県知事選挙 近藤氏が選挙母体を結成

■平成30年5月16日(水) 第18116号

=「憲法を守り、生かす県政を目指す」と表明=

市民集会で知事選への思いを語った近藤氏

 【県】 任期満了に伴う滋賀県知事選挙(6月7日告示、24日投開票)に、共産党県委員会からの推薦を受ける形で無所属での出馬を表明している滋賀大学名誉教授で市民団体「滋賀・九条の会」事務局長などを務める近藤学氏がこのほど、選挙母体となる「近藤まなぶさんとともに市民がつくる滋賀県政の会」を結成した。
 近藤氏の推薦人が「県政への要望など広く意見交換を」と呼びかけ、県立県民交流センターピアザ淡海(大津市におの浜)で開催した市民集会で、選挙母体の結成総会も同時に行った。
 市民集会には約40人が参加。壇上に立った近藤氏は、今回の県知事選を「自民党とその補完勢力に対し、共闘して立ち向かう人々の構図になる」と述べ、「現職は、一部の富裕層を優遇するような国政から県民を守るための防波堤になれていないだけでなく、そちらへ寄っていっているのは見過ごせない」と批判した。
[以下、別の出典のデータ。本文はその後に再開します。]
(** C7, as it is stated, fails in two places.  In the state the constructor
    leaves, the mode is [Regular], the regular decoder has no pinna size, and
    [getPinnaSize] answers from the binaural decoder.  In mode [Binaural] the
    binaural decoder has no offset, and [getChannelsOffset] answers 0. *)
Lemma accessors_not_all_forwarded :
  ~ forwards_every_accessor (Samples.multi Regular DecoderBinaural.Small)
  /\ ~ forwards_every_accessor (Samples.multi Binaural DecoderBinaural.Small).
Proof.
  unfold forwards_every_accessor. split.
  - intros (_ & _ & _ & Hpinna & _). discriminate Hpinna.
  - intros (_ & _ & Hoffset & _). discriminate Hoffset.
Qed.

(** The active decoder does not decide the pinna size: two multi-decoders
    in mode [Regular] with the same regular decoder report different ones. *)
Lemma pinna_size_depends_on_inactive_decoder :
  active (Samples.multi Regular DecoderBinaural.Small)
  = active (Samples.multi Regular DecoderBinaural.Large)
  /\ getPinnaSize (Samples.multi Regular DecoderBinaural.Small)
     <> getPinnaSize (Samples.multi Regular DecoderBinaural.Large).
Proof. split; [reflexivity|discriminate]. Qed.

(** In mode [Binaural] the offset is the constant 0, and not the offset of
    the regular decoder inside the binaural one (π/4 in the sample). *)
Lemma offset_in_binaural_mode :
  getChannelsOffset (Samples.multi Binaural DecoderBinaural.Small) = 0%R
  /\ DecoderRegular.getChannelsOffset
       (DecoderBinaural.m_decoder (m_decoder_binaural
          (Samples.multi Binaural DecoderBinaural.Small))) = (PI / 4)%R.
Proof. split; reflexivity. Qed.

(** In mode [Binaural] there are the two headphone channels of the sample,
    named by the binaural decoder. *)
Example binaural_channel_names :
  getNumberOfChannels (Samples.multi Binaural DecoderBinaural.Small) = 2
  /\ getChannelName (Samples.multi Binaural DecoderBinaural.Small) 0
     = Ok "Headphone Left"%string
  /\ getChannelName (Samples.multi Binaural DecoderBinaural.Small) 1
     = Ok "Headphone Right"%string
  /\ getChannelName (Samples.multi Binaural DecoderBinaural.Small) 2
     = Err RangeError.
Proof. repeat split. Qed.

(** C7, amended. In every mode the channel count, the channel azimuth and
    the channel name are those of the active decoder.  The channels offset
    is that of the active decoder in the modes [Regular] and [Irregular]
    and 0 in mode [Binaural].  The pinna size is that of the binaural
    decoder in every mode, the active decoder's in mode [Binaural]. *)
Theorem accessors_of_multi (m : t) :
  getNumberOfChannels m = decoder_getNumberOfChannels (active m)
  /\ (forall index,
        getChannelAzimuth m index = decoder_getChannelAzimuth (active m) index)
  /\ (forall index,
        getChannelName m index = decoder_getChannelName (active m) index)
  /\ (m_mode m <> Binaural ->
        Some (getChannelsOffset m) = decoder_getChannelsOffset (active m))
  /\ (m_mode m = Binaural -> getChannelsOffset m = 0%R)
  /\ getPinnaSize m = DecoderBinaural.getPinnaSize (m_decoder_binaural m)
  /\ (m_mode m = Binaural ->
        Some (getPinnaSize m) = decoder_getPinnaSize (active m)).
Proof.
  unfold getNumberOfChannels, getChannelAzimuth, getChannelName,
    getChannelsOffset, getPinnaSize, active.
  destruct (m_mode m); cbn [decoder_getNumberOfChannels decoder_getChannelAzimuth
    decoder_getChannelName decoder_getChannelsOffset decoder_getPinnaSize];
    repeat split; try reflexivity; try discriminate; intros H; contradiction.
Qed.

Lemma accessors_of_multi_witness :
  Some (getChannelsOffset (Samples.multi Regular DecoderBinaural.Small))
  = decoder_getChannelsOffset (active (Samples.multi Regular DecoderBinaural.Small))
  /\ getChannelsOffset (Samples.multi Binaural DecoderBinaural.Small) = 0%R
  /\ Some (getPinnaSize (Samples.multi Binaural DecoderBinaural.Large))
     = decoder_getPinnaSize (active (Samples.multi Binaural DecoderBinaural.Large)).
Proof.
  split; [|split].
  - apply (proj1 (proj2 (proj2 (proj2 (accessors_of_multi
             (Samples.multi Regular DecoderBinaural.Small)))))).
    discriminate.
  - apply (proj1 (proj2 (proj2 (proj2 (proj2 (accessors_of_multi
             (Samples.multi Binaural DecoderBinaural.Small))))))).
    reflexivity.
  - apply (proj2 (proj2 (proj2 (proj2 (proj2 (proj2 (accessors_of_multi
             (Samples.multi Binaural DecoderBinaural.Large)))))))).
    reflexivity.
Defined.

End MultiDecoder.


(** ** More on the harmonic accessors *)

Section HarmonicAccessors.

Import Ambisonic.

Lemma to_uint_abs_int (h : Z) :
  INT_MIN <= h <= INT_MAX -> to_uint (abs_int h) = Z.abs h.
Proof.
  unfold INT_MIN, INT_MAX, to_uint, abs_int, to_int. intros Hh.
  Z.div_mod_to_equations. lia.
Qed.

Lemma getHarmonicIndex_int (a : t) (h : Z) :
  INT_MIN <= h <= INT_MAX -> Z.abs h <= m_order a ->
  getHarmonicIndex a h = Ok (if h <? 0 then - h * 2 - 1 else h * 2).
Proof.
  intros Hh Habs.
  unfold getHarmonicIndex, getDecompositionOrder.
  rewrite to_uint_abs_int by assumption. assert_holds.
  unfold INT_MIN, INT_MAX in Hh.
  destruct (Z.ltb_spec h 0); f_equal;
    unfold to_uint, to_int; Z.div_mod_to_equations; lia.
Qed.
また、現時点での重点基本政策も発表し、大戸川ダム(大津市)や2024年の国体県大会で予定されている新施設の建設に反対することに加え、憲法を守り、生かす政治を実現するとして、県独自の奨学金支援制度の創設、地域通貨などを使った地域経済循環活性化などにも取り組んでいきたいとした。
 参加者からは「県政からジェンダー平等に取り組んでほしい」「学校給食の無償化を実現して」といった要望があがり、近藤氏は「市民の声を実現できるよう、選挙戦に挑んでいく」と意気込んだ。
 市民集会後に行われた選挙母体団体の結成総会では、会の代表に畑明郎氏(日本科学者会議滋賀支部代表幹事)が就任したほか、代表委員に近藤氏自身と立候補の呼びかけ人として同席した高橋進氏(龍谷大学名誉教授)、近藤公人氏(明るい滋賀県政をつくる会代表)、玉木昌美氏(弁護士)、辻義則氏(福井原発訴訟原告団長)、顧問に成瀬龍夫氏(元滋賀大学学長)、事務局長に瓜生昌弘氏(滋賀自治体問題研究所事務局長)が就いた。
 知事選には、二期目を目指す現職の三日月大造氏が連合滋賀からの推薦、自民党県連、公明党県本部、社民党県連、国民民主党議員らでつくる地域政党「チームしが」から支援・支持を受ける形で、無所属での立候補を表明している。